• What is required
The records below need retyping in full; give them again exactly.

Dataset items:
──────────────────────────────

Lemma joined_latest_summary t file :
  match Material.latest_summary (joined t file) with
  | Some txt =>
      ∃ s, max_version_row t (Files.file_id file) s ∧
           Summaries.summary_text s = txt
  | None => ∀ s, s ∈ t → Summaries.document_id s ≠ Files.file_id file
  end.
Proof.
  unfold joined, material_of. simpl.
  destruct (latest_summaries _ t) as [|s l] eqn:Hl; simpl.
  - by apply latest_summaries_nil.
  - apply latest_summaries_cons in Hl as [-> Hmax]. by exists s.
Qed.

(** C7.  When the store answers, [get_materials] returns one entry per
    row of [files] owned by the caller and no other: the entries are
    built from a permutation [rows] of exactly the caller's rows, sorted
    by [upload_time] descending; each entry copies its row, its
    [has_summary] flag is true exactly when [summaries] has a row for the
    submission, and [latest_summary] is the text of a row of greatest
    version when there is one and [None] otherwise. *)
Theorem get_materials_lists_own_submissions env user w :
  no_faults env →
  ∃ ms rows,
    (get_materials env user w).1 = Ok ms ∧
    rows ≡ₚ filter (λ r, Files.firebase_uid r = uid user) (files w) ∧
    StronglySorted upload_time_desc rows ∧
    Forall2 (entry_of (summaries w)) ms rows.
Proof.
  intros Hnf.
  set (rows := merge_sort upload_time_desc
                 (filter (λ r, Files.firebase_uid r = uid user) (files w))).
  exists (joined (summaries w) <$> rows), rows.
  split; [by apply get_materials_eq|].
  split; [apply merge_sort_Permutation|].
  split; [apply (StronglySorted_merge_sort _)|].
  apply Forall2_fmap_l, Forall_Forall2_diag, Forall_forall.
  intros r _. unfold entry_of. repeat (split; [reflexivity|]).
  split; [apply joined_has_summary|apply joined_latest_summary].
Qed.

Lemma get_materials_lists_own_submissions_witness :
  ∃ ms rows,
    (get_materials quiet alice out_of_order).1 = Ok ms ∧
    rows ≡ₚ filter (λ r, Files.firebase_uid r = uid alice) (files out_of_order) ∧
    StronglySorted upload_time_desc rows ∧
    Forall2 (entry_of (summaries out_of_order)) ms rows.
Proof.
  apply (get_materials_lists_own_submissions quiet alice out_of_order).
  intros n. reflexivity.
Defined.

(** C5.  When the store answers: to the owner of a submission that has
    summaries [get_summary] returns a response that is, field by field,
    a row of [summaries] for that submission whose version no other row
    of the submission exceeds; and [get_materials] returns one entry for
    every row of [files] the caller owns, whose [latest_summary] is the
    text of such a row of greatest version of that submission when it
    has summaries, and [None] only when it has none.  The table is any
    list of rows, so where the row stands in it plays no part. *)
Theorem latest_is_max_version env user w :
  no_faults env →
  (∀ file_id sub rest s0,
     filter (λ r, Files.file_id r = file_id) (files w) = sub :: rest →
     Files.firebase_uid sub = uid user →
     s0 ∈ summaries w → Summaries.document_id s0 = file_id →
     ∃ r s, (get_summary env file_id user w).1 = Ok r ∧
            max_version_row (summaries w) file_id s ∧
            same_summary r s ∧
            SummaryResponse.document_id r = file_id ∧
            ∀ s', s' ∈ summaries w → Summaries.document_id s' = file_id →
                  Summaries.version s' ≤ SummaryResponse.version r) ∧
  (∃ ms rows,
     (get_materials env user w).1 = Ok ms ∧
     rows ≡ₚ filter (λ r, Files.firebase_uid r = uid user) (files w) ∧
     Forall2 (latest_joined (summaries w)) ms rows ∧
     ∀ m, m ∈ ms →
       match Material.latest_summary m with
       | Some txt =>
           ∃ s, max_version_row (summaries w) (Material.file_id m) s ∧
                Summaries.summary_text s = txt
       | None =>
           ∀ s, s ∈ summaries w → Summaries.document_id s ≠ Material.file_id m
       end).
Proof.
  intros Hnf. split.
  - intros file_id sub rest s0 Hsub Hown Hin Hid.
    rewrite (get_summary_owner env file_id user w (Hnf _) sub rest Hsub Hown
               (Hnf _)).
    destruct (latest_summaries file_id (summaries w)) as [|s l] eqn:Hl.
    + by destruct (proj1 (latest_summaries_nil _ _) Hl s0 Hin).
    + apply latest_summaries_cons in Hl as [-> Hmax].
      exists (SummaryResponse_of s), s. split; [done|]. split; [done|].
      split; [by repeat split|]. split; [apply Hmax|apply Hmax].
  - set (rows := merge_sort upload_time_desc
                   (filter (λ r, Files.firebase_uid r = uid user) (files w))).
    exists (joined (summaries w) <$> rows), rows.
    split; [by apply get_materials_eq|].
    split; [apply merge_sort_Permutation|]. split.
    + apply Forall2_fmap_l, Forall_Forall2_diag, Forall_forall.
      intros r _. split; [reflexivity|apply joined_latest_summary].
    + intros m Hm. apply list_elem_of_fmap in Hm as (r & -> & _).
      apply joined_latest_summary.
Qed.

(** Version 2 was written before version 1; the summary returned is the
    row of version 2, and the one entry of alice's materials carries its
    text. *)
Lemma latest_is_max_version_witness :
  (∃ r s, (get_summary quiet "f1" alice out_of_order).1 = Ok r ∧
          max_version_row (summaries out_of_order) "f1" s ∧
          same_summary r s ∧
          SummaryResponse.document_id r = "f1" ∧
          ∀ s', s' ∈ summaries out_of_order → Summaries.document_id s' = "f1" →
                Summaries.version s' ≤ SummaryResponse.version r) ∧
  (∃ ms rows,
     (get_materials quiet alice out_of_order).1 = Ok ms ∧
     rows ≡ₚ filter (λ r, Files.firebase_uid r = uid alice) (files out_of_order) ∧
     Forall2 (latest_joined (summaries out_of_order)) ms rows).
Proof.
  destruct (latest_is_max_version quiet alice out_of_order (λ n, eq_refl))
    as [Hsummary (ms & rows & Hms & Hrows & Hjoin & _)].
  split.
  - refine (Hsummary "f1" _ [] _ _ _ _ _).
    + reflexivity.
    + reflexivity.
    + apply list_elem_of_here.
    + reflexivity.
  - by exists ms, rows.
Defined.

(** In [out_of_order] the row written last has version 1, and the
    summary returned is version 2. *)
Example latest_not_last_written :
  Summaries.version <$> last (summaries out_of_order) = Some 1 ∧
  SummaryResponse.version <$>
    match (get_summary quiet "f1" alice out_of_order).1 with
    | Ok r => Some r
    | Raise _ => None
    end = Some 2 ∧
  Material.latest_summary <$> (match (get_materials quiet alice out_of_order).1 with
                               | Ok ms => ms
                               | Raise _ => []
                               end) = [Some "second"].
Proof. vm_compute. done. Qed.

(** ** User profiles *)

Section Profile.
Variable env : Env.
Variables (firebase_uid : string) (email : option string).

──────────────────────────────

• Your response
Lemma joined_latest_summary t file :
  match Material.latest_summary (joined t file) with
  | Some txt =>
      ∃ s, max_version_row t (Files.file_id file) s ∧
           Summaries.summary_text s = txt
  | None => ∀ s, s ∈ t → Summaries.document_id s ≠ Files.file_id file
  end.
Proof.
  unfold joined, material_of. simpl.
  destruct (latest_summaries _ t) as [|s l] eqn:Hl; simpl.
  - by apply latest_summaries_nil.
  - apply latest_summaries_cons in Hl as [-> Hmax]. by exists s.
Qed.

(** C7.  When the store answers, [get_materials] returns one entry per
    row of [files] owned by the caller and no other: the entries are
    built from a permutation [rows] of exactly the caller's rows, sorted
    by [upload_time] descending; each entry copies its row, its
    [has_summary] flag is true exactly when [summaries] has a row for the
    submission, and [latest_summary] is the text of a row of greatest
    version when there is one and [None] otherwise. *)
Theorem get_materials_lists_own_submissions env user w :
  no_faults env →
  ∃ ms rows,
    (get_materials env user w).1 = Ok ms ∧
    rows ≡ₚ filter (λ r, Files.firebase_uid r = uid user) (files w) ∧
    StronglySorted upload_time_desc rows ∧
    Forall2 (entry_of (summaries w)) ms rows.
Proof.
  intros Hnf.
  set (rows := merge_sort upload_time_desc
                 (filter (λ r, Files.firebase_uid r = uid user) (files w))).
  exists (joined (summaries w) <$> rows), rows.
  split; [by apply get_materials_eq|].
  split; [apply merge_sort_Permutation|].
  split; [apply (StronglySorted_merge_sort _)|].
  apply Forall2_fmap_l, Forall_Forall2_diag, Forall_forall.
  intros r _. unfold entry_of. repeat (split; [reflexivity|]).
  split; [apply joined_has_summary|apply joined_latest_summary].
Qed.

Lemma get_materials_lists_own_submissions_witness :
  ∃ ms rows,
    (get_materials quiet alice out_of_order).1 = Ok ms ∧
    rows ≡ₚ filter (λ r, Files.firebase_uid r = uid alice) (files out_of_order) ∧
    StronglySorted upload_time_desc rows ∧
    Forall2 (entry_of (summaries out_of_order)) ms rows.
Proof.
  apply (get_materials_lists_own_submissions quiet alice out_of_order).
  intros n. reflexivity.
Defined.

(** C5.  When the store answers: to the owner of a submission that has
    summaries [get_summary] returns a response that is, field by field,
    a row of [summaries] for that submission whose version no other row
    of the submission exceeds; and [get_materials] returns one entry for
    every row of [files] the caller owns, whose [latest_summary] is the
    text of such a row of greatest version of that submission when it
    has summaries, and [None] only when it has none.  The table is any
    list of rows, so where the row stands in it plays no part. *)
Theorem latest_is_max_version env user w :
  no_faults env →
  (∀ file_id sub rest s0,
     filter (λ r, Files.file_id r = file_id) (files w) = sub :: rest →
     Files.firebase_uid sub = uid user →
     s0 ∈ summaries w → Summaries.document_id s0 = file_id →
     ∃ r s, (get_summary env file_id user w).1 = Ok r ∧
            max_version_row (summaries w) file_id s ∧
            same_summary r s ∧
            SummaryResponse.document_id r = file_id ∧
            ∀ s', s' ∈ summaries w → Summaries.document_id s' = file_id →
                  Summaries.version s' ≤ SummaryResponse.version r) ∧
  (∃ ms rows,
     (get_materials env user w).1 = Ok ms ∧
     rows ≡ₚ filter (λ r, Files.firebase_uid r = uid user) (files w) ∧
     Forall2 (latest_joined (summaries w)) ms rows ∧
     ∀ m, m ∈ ms →
       match Material.latest_summary m with
       | Some txt =>
           ∃ s, max_version_row (summaries w) (Material.file_id m) s ∧
                Summaries.summary_text s = txt
       | None =>
           ∀ s, s ∈ summaries w → Summaries.document_id s ≠ Material.file_id m
       end).
Proof.
  intros Hnf. split.
  - intros file_id sub rest s0 Hsub Hown Hin Hid.
    rewrite (get_summary_owner env file_id user w (Hnf _) sub rest Hsub Hown
               (Hnf _)).
    destruct (latest_summaries file_id (summaries w)) as [|s l] eqn:Hl.
    + by destruct (proj1 (latest_summaries_nil _ _) Hl s0 Hin).
    + apply latest_summaries_cons in Hl as [-> Hmax].
      exists (SummaryResponse_of s), s. split; [done|]. split; [done|].
      split; [by repeat split|]. split; [apply Hmax|apply Hmax].
  - set (rows := merge_sort upload_time_desc
                   (filter (λ r, Files.firebase_uid r = uid user) (files w))).
    exists (joined (summaries w) <$> rows), rows.
    split; [by apply get_materials_eq|].
    split; [apply merge_sort_Permutation|]. split.
    + apply Forall2_fmap_l, Forall_Forall2_diag, Forall_forall.
      intros r _. split; [reflexivity|apply joined_latest_summary].
    + intros m Hm. apply list_elem_of_fmap in Hm as (r & -> & _).
      apply joined_latest_summary.
Qed.

(** Version 2 was written before version 1; the summary returned is the
    row of version 2, and the one entry of alice's materials carries its
    text. *)
Lemma latest_is_max_version_witness :
  (∃ r s, (get_summary quiet "f1" alice out_of_order).1 = Ok r ∧
          max_version_row (summaries out_of_order) "f1" s ∧
          same_summary r s ∧
          SummaryResponse.document_id r = "f1" ∧
          ∀ s', s' ∈ summaries out_of_order → Summaries.document_id s' = "f1" →
                Summaries.version s' ≤ SummaryResponse.version r) ∧
  (∃ ms rows,
     (get_materials quiet alice out_of_order).1 = Ok ms ∧
     rows ≡ₚ filter (λ r, Files.firebase_uid r = uid alice) (files out_of_order) ∧
     Forall2 (latest_joined (summaries out_of_order)) ms rows).
Proof.
  destruct (latest_is_max_version quiet alice out_of_order (λ n, eq_refl))
    as [Hsummary (ms & rows & Hms & Hrows & Hjoin & _)].
  split.
  - refine (Hsummary "f1" _ [] _ _ _ _ _).
    + reflexivity.
    + reflexivity.
    + apply list_elem_of_here.
    + reflexivity.
  - by exists ms, rows.
Defined.

(** In [out_of_order] the row written last has version 1, and the
    summary returned is version 2. *)
Example latest_not_last_written :
  Summaries.version <$> last (summaries out_of_order) = Some 1 ∧
  SummaryResponse.version <$>
    match (get_summary quiet "f1" alice out_of_order).1 with
    | Ok r => Some r
    | Raise _ => None
    end = Some 2 ∧
  Material.latest_summary <$> (match (get_materials quiet alice out_of_order).1 with
                               | Ok ms => ms
                               | Raise _ => []
                               end) = [Some "second"].
Proof. vm_compute. done. Qed.

(** ** User profiles *)

Section Profile.
Variable env : Env.
Variables (firebase_uid : string) (email : option string).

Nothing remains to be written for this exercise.